→ **Exercise**
Match the string "change" against each line below, and copy every line that matches.

========================

Section ComposerFacts.

Variable env : Env.

(** The composer writes nothing to the store and, after its entry marker,
    only talks to the gateway and the console.  It returns a result, or
    rejects with the TypeError of its own handler. *)
Lemma sendScheduledReminder_spec (booking : Doc) (type : string) (io : option SocketIO)
    (w : World) :
  ∃ r d,
    sendScheduledReminder env booking type io w
    = (r, mkWorld (store w) (trace w ++ EReminder booking.1 type :: d))
    ∧ Forall gatewayEvent d
    ∧ ((∃ a, r = Returns a) ∨ r = Throws messageTypeError).
Proof.
  unfold sendScheduledReminder.
  match goal with |- context [try_catch ?m ?h] => set (body := m); set (handler := h) end.
  assert (Hp : preserves gatewayEvent eq (try_catch body handler)).
  { subst body handler.
    unfold TechnicianProfile_findById, sendPushNotification,
      sendSocketNotification, sendSms.
    frame; done. }
  set (w1 := mkWorld (store w) (trace w ++ [EReminder booking.1 type])).
  destruct (Hp w1) as [Hs (d & Ht & Hd)].
  assert (Hr : (∃ a, result (try_catch body handler) w1 = Returns a)
               ∨ result (try_catch body handler) w1 = Throws messageTypeError).
  { unfold result. subst handler. rewrite try_catch_cases.
    destruct (body w1) as [[a|[message|]] w2]; simpl; eauto. }
  exists (result (try_catch body handler) w1), d. split; [|done].
  unfold bind, emit. fold w1. unfold result, exec in *.
  destruct (try_catch body handler w1) as [x w2]; simpl in *.
  f_equal. destruct w2 as [s2 t2]; simpl in *. subst s2 t2.
  by rewrite <- app_assoc.
Qed.

(** When no call rejects with [null] or [undefined], the composer returns. *)
Lemma sendScheduledReminder_returns (booking : Doc) (type : string) (io : option SocketIO) :
  errorsOnly env → returns (sendScheduledReminder env booking type io).
Proof.
  intros He. unfold sendScheduledReminder.
  apply returns_bind; [apply returns_emit|intros _].
  apply returns_try_catch; [|handler_returns].
  unfold TechnicianProfile_findById, sendPushNotification, sendSocketNotification.
  never_nullish.
Qed.

(** Whatever fails, the composer throws no [null] or [undefined]. *)
Lemma sendScheduledReminder_neverNullish (booking : Doc) (type : string)
    (io : option SocketIO) :
  neverNullish (sendScheduledReminder env booking type io).
Proof.
  unfold sendScheduledReminder. never_nullish.
Qed.

(** The customer notification always returns: what its inner handler throws,
    its outer handler catches, and that is never [null] or [undefined]. *)
Lemma notifyCustomerOfRebroadcast_spec (booking : Doc) (io : option SocketIO) (w : World) :
  ∃ d,
    notifyCustomerOfRebroadcast env booking io w
    = (Returns tt, mkWorld (store w) (trace w ++ ENotifyCustomer booking.1 :: d))
    ∧ Forall gatewayEvent d.
Proof.
  unfold notifyCustomerOfRebroadcast.
  match goal with |- context [try_catch ?m ?h] => set (body := m); set (handler := h) end.
  assert (Hp : preserves gatewayEvent eq (try_catch body handler)).
  { subst body handler. unfold User_findById, sendSms. frame; done. }
  assert (Hr : returns (try_catch body handler)).
  { subst body handler. apply returns_try_catch; [never_nullish|handler_returns]. }
  set (w1 := mkWorld (store w) (trace w ++ [ENotifyCustomer booking.1])).
  destruct (Hr w1) as [[] Hres]. destruct (Hp w1) as [Hs (d & Ht & Hd)].
  exists d. split; [|done].
  unfold bind, emit. fold w1. unfold result, exec in *.
  destruct (try_catch body handler w1) as [x w2]; simpl in *. subst x.
  f_equal. destruct w2 as [s2 t2]; simpl in *. subst s2 t2.
  by rewrite <- app_assoc.
Qed.

End ComposerFacts.

(** ** The skeleton the five jobs share *)

Lemma activateScheduledBookings_poll env io now :
  activateScheduledBookings env io now
  = poll env (activationQuery (now + 15 * 60 * 1000))
      (EConsole Log "[CRON:ACTIVATE] Found scheduled booking(s) to activate" None)
      (EConsole Error "[CRON:ACTIVATE] Fatal error" None)
      (activateBooking env io).
Proof. reflexivity. Qed.

Lemma handleNoShowSafety_poll env io now :
  handleNoShowSafety env io now
  = poll env (noShowQuery (now - 30 * 60 * 1000))
      (EConsole Log "[CRON:NOSHOW] Detected no-show booking(s)" None)
      (EConsole Error "[CRON:NOSHOW] Fatal error" None)
      (recoverNoShow env io now).
Proof. reflexivity. Qed.

(** A tick whose window query throws: the fatal error is logged, unless the
    query threw [null] or [undefined]; then the handler itself throws. *)
Lemma poll_query_throws env q found fatal body w err :
  throws env (trace w) (EStore (Find q)) = Some err →
  poll env q found fatal body w
  = match err with
    | Thrown_value _ => (Returns tt, record fatal (record (EStore (Find q)) w))
    | Thrown_nullish => (Throws messageTypeError, record (EStore (Find q)) w)
    end.
Proof.
  intros Hq. unfold poll, try_catch, bind, ServiceBooking_find, storeCall.
  rewrite Hq. by destruct err.
Qed.

(** A tick whose window query returns no booking. *)
Lemma poll_empty env q found fatal body w :
  throws env (trace w) (EStore (Find q)) = None →
  find q (store w) = [] →
  poll env q found fatal body w = (Returns tt, record (EStore (Find q)) w).
Proof.
  intros Hq Hnone. unfold poll, try_catch, bind, ServiceBooking_find, storeCall.
  rewrite Hq. simpl. by rewrite Hnone.
Qed.

(** A tick whose window query returns bookings: the loop, and what the
    outer handler makes of a loop that threw. *)
Lemma poll_batch env q found fatal body w :
  throws env (trace w) (EStore (Find q)) = None →
  find q (store w) ≠ [] →
  poll env q found fatal body w
  = match for_of (find q (store w)) body (record found (record (EStore (Find q)) w)) with
    | (Returns a, w') => (Returns a, w')
    | (Throws (Thrown_value _), w') => (Returns tt, record fatal w')
    | (Throws Thrown_nullish, w') => (Throws messageTypeError, w')
    end.
Proof.
  intros Hq Hsome. unfold poll. rewrite try_catch_cases.
  unfold bind at 1. unfold ServiceBooking_find, storeCall. rewrite Hq. simpl.
  destruct (find q (store w)) as [|x l] eqn:Hf; [done|].
  change (length (x :: l) =? 0)%nat with false. cbv iota.
  unfold bind at 1. unfold record.
  change (body x ;; for_of l body) with (for_of (x :: l) body).
  change (emit found {| store := store w; trace := trace w ++ [EStore (Find q)] |})
    with (Returns tt, {| store := store w; trace := (trace w ++ [EStore (Find q)]) ++ [found] |}).
  cbv iota beta.
  by destruct (for_of (x :: l) body _) as [[a|[message|]] w'].
Qed.

Lemma poll_frame (E : Event → Prop) (R : relation Store) `{!PreOrder R}
    env q found fatal body w :
  E (EStore (Find q)) → E found → E fatal →
  (∀ x, x ∈ find q (store w) → preserves E R (body x)) →
  evolves E R w (exec (poll env q found fatal body) w).
Proof.
  intros Hq Hfound Hfatal Hb.
  assert (Hfind : evolves E R w (record (EStore (Find q)) w)).
  { split; simpl; [reflexivity | by apply extends_snoc]. }
  assert (Hrec : ∀ w0, evolves E R w0 (record fatal w0)).
  { intros w0. split; simpl; [reflexivity | by apply extends_snoc]. }
  unfold exec.
  destruct (throws env (trace w) (EStore (Find q))) as [err|] eqn:Hthrow.
  { rewrite (poll_query_throws _ _ _ _ _ _ _ Hthrow). destruct err; simpl; [|done].
    eapply evolves_trans; [done | exact Hfind | apply Hrec]. }
  destruct (find q (store w)) as [|x l] eqn:Hf.
  { by rewrite poll_empty. }
  rewrite poll_batch, Hf by (done || by rewrite Hf).
  set (w2 := record found (record (EStore (Find q)) w)).
  assert (H02 : evolves E R w w2).
  { eapply evolves_trans; [done | exact Hfind |].
    split; simpl; [reflexivity | by apply extends_snoc]. }
  pose proof (preserves_for_of E R (x :: l) body Hb w2) as Hloop.
  unfold exec in Hloop.
  destruct (for_of (x :: l) body w2) as [[[]|[message|]] w3]; simpl in *.
  - eapply evolves_trans; [done | exact H02 | exact Hloop].
  - eapply evolves_trans; [done | exact H02 |].
    eapply evolves_trans; [done | exact Hloop | apply Hrec].
  - eapply evolves_trans; [done | exact H02 | exact Hloop].
Qed.

(** ** The loop bodies *)

Lemma gatewayEvent_quiet e : gatewayEvent e → quietEvent e.
Proof. by destruct e. Qed.

Lemma quietEvent_notAbout i e : quietEvent e → notAbout i e.
Proof. by destruct e. Qed.

Section BodyFacts.

Variable env : Env.

(** When no call rejects with [null] or [undefined], a loop body returns:
    its handler logs whatever was thrown. *)
Lemma activateBooking_returns io d :
  errorsOnly env → returns (activateBooking env io d).
Proof.
  intros He. apply returns_try_catch; [|handler_returns].
  unfold ServiceBooking_updateOne, matchAndBroadcastBooking, countOf. never_nullish.
Qed.

Lemma remindBooking_returns k tag extra io d :
  errorsOnly env → quietExtra extra → returns (remindBooking env k tag extra io d).
Proof.
  intros He Hextra. apply returns_try_catch; [|handler_returns].
  apply neverNullish_bind; [apply sendScheduledReminder_neverNullish|intros _].
  apply neverNullish_bind.
  { intros w. destruct (Hextra d w) as (t & Hx & _). unfold result. by rewrite Hx. }
  intros _. unfold ServiceBooking_updateOne. never_nullish.
Qed.

Lemma recoverNoShow_returns io now d :
  errorsOnly env → returns (recoverNoShow env io now d).
Proof.
  intros He. apply returns_try_catch; [|handler_returns].
  unfold ServiceBooking_findOneAndUpdate, matchAndBroadcastBooking, countOf.
  apply neverNullish_bind; [never_nullish|intros [updated|]]; [|never_nullish].
  apply neverNullish_bind; [never_nullish|intros _].
  apply neverNullish_bind; [never_nullish|intros res].
  apply neverNullish_bind; [never_nullish|intros _].
  apply neverNullish_bind; [never_nullish|intros _].
  intros w. destruct (notifyCustomerOfRebroadcast_spec env d io w) as (t & Hx & _).
  unfold result. by rewrite Hx.
Qed.

(** Whatever fails, a loop body throws no [null] or [undefined]: when its
    handler throws, it is the TypeError of reading [err.message]. *)
Lemma activateBooking_neverNullish io d : neverNullish (activateBooking env io d).
Proof. unfold activateBooking. never_nullish. Qed.

Lemma remindBooking_neverNullish k tag extra io d :
  neverNullish (remindBooking env k tag extra io d).
Proof. unfold remindBooking. apply neverNullish_try_catch. intros e. never_nullish. Qed.

Lemma recoverNoShow_neverNullish io now d : neverNullish (recoverNoShow env io now d).
Proof. unfold recoverNoShow. apply neverNullish_try_catch. intros e. never_nullish. Qed.

Section Generic.

Context (E : Event → Prop) (R : relation Store) `{!PreOrder R}.
Hypothesis quiet_ok : ∀ e, quietEvent e → E e.

Lemma sendScheduledReminder_preserves booking type io :
  E (EReminder booking.1 type) →
  preserves E R (sendScheduledReminder env booking type io).
Proof.
  intros He w.
  destruct (sendScheduledReminder_spec env booking type io w) as (r & d & Hx & Hd & _).
  unfold exec. rewrite Hx. split; simpl; [reflexivity|].
  exists (EReminder booking.1 type :: d). split; [done|].
  apply Forall_cons. split; [done|].
  eapply Forall_impl; [exact Hd|]. intros e H. by apply quiet_ok, gatewayEvent_quiet.
Qed.

Lemma notifyCustomerOfRebroadcast_preserves booking io :
  E (ENotifyCustomer booking.1) →
  preserves E R (notifyCustomerOfRebroadcast env booking io).
Proof.
  intros He w.
  destruct (notifyCustomerOfRebroadcast_spec env booking io w) as (d & Hx & Hd).
  unfold exec. rewrite Hx. split; simpl; [reflexivity|].
  exists (ENotifyCustomer booking.1 :: d). split; [done|].
  apply Forall_cons. split; [done|].
  eapply Forall_impl; [exact Hd|]. intros e H. by apply quiet_ok, gatewayEvent_quiet.
Qed.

========================

→ **Exercise answer**
  change (length (x :: l) =? 0)%nat with false. cbv iota.
  change (body x ;; for_of l body) with (for_of (x :: l) body).
  change (emit found {| store := store w; trace := trace w ++ [EStore (Find q)] |})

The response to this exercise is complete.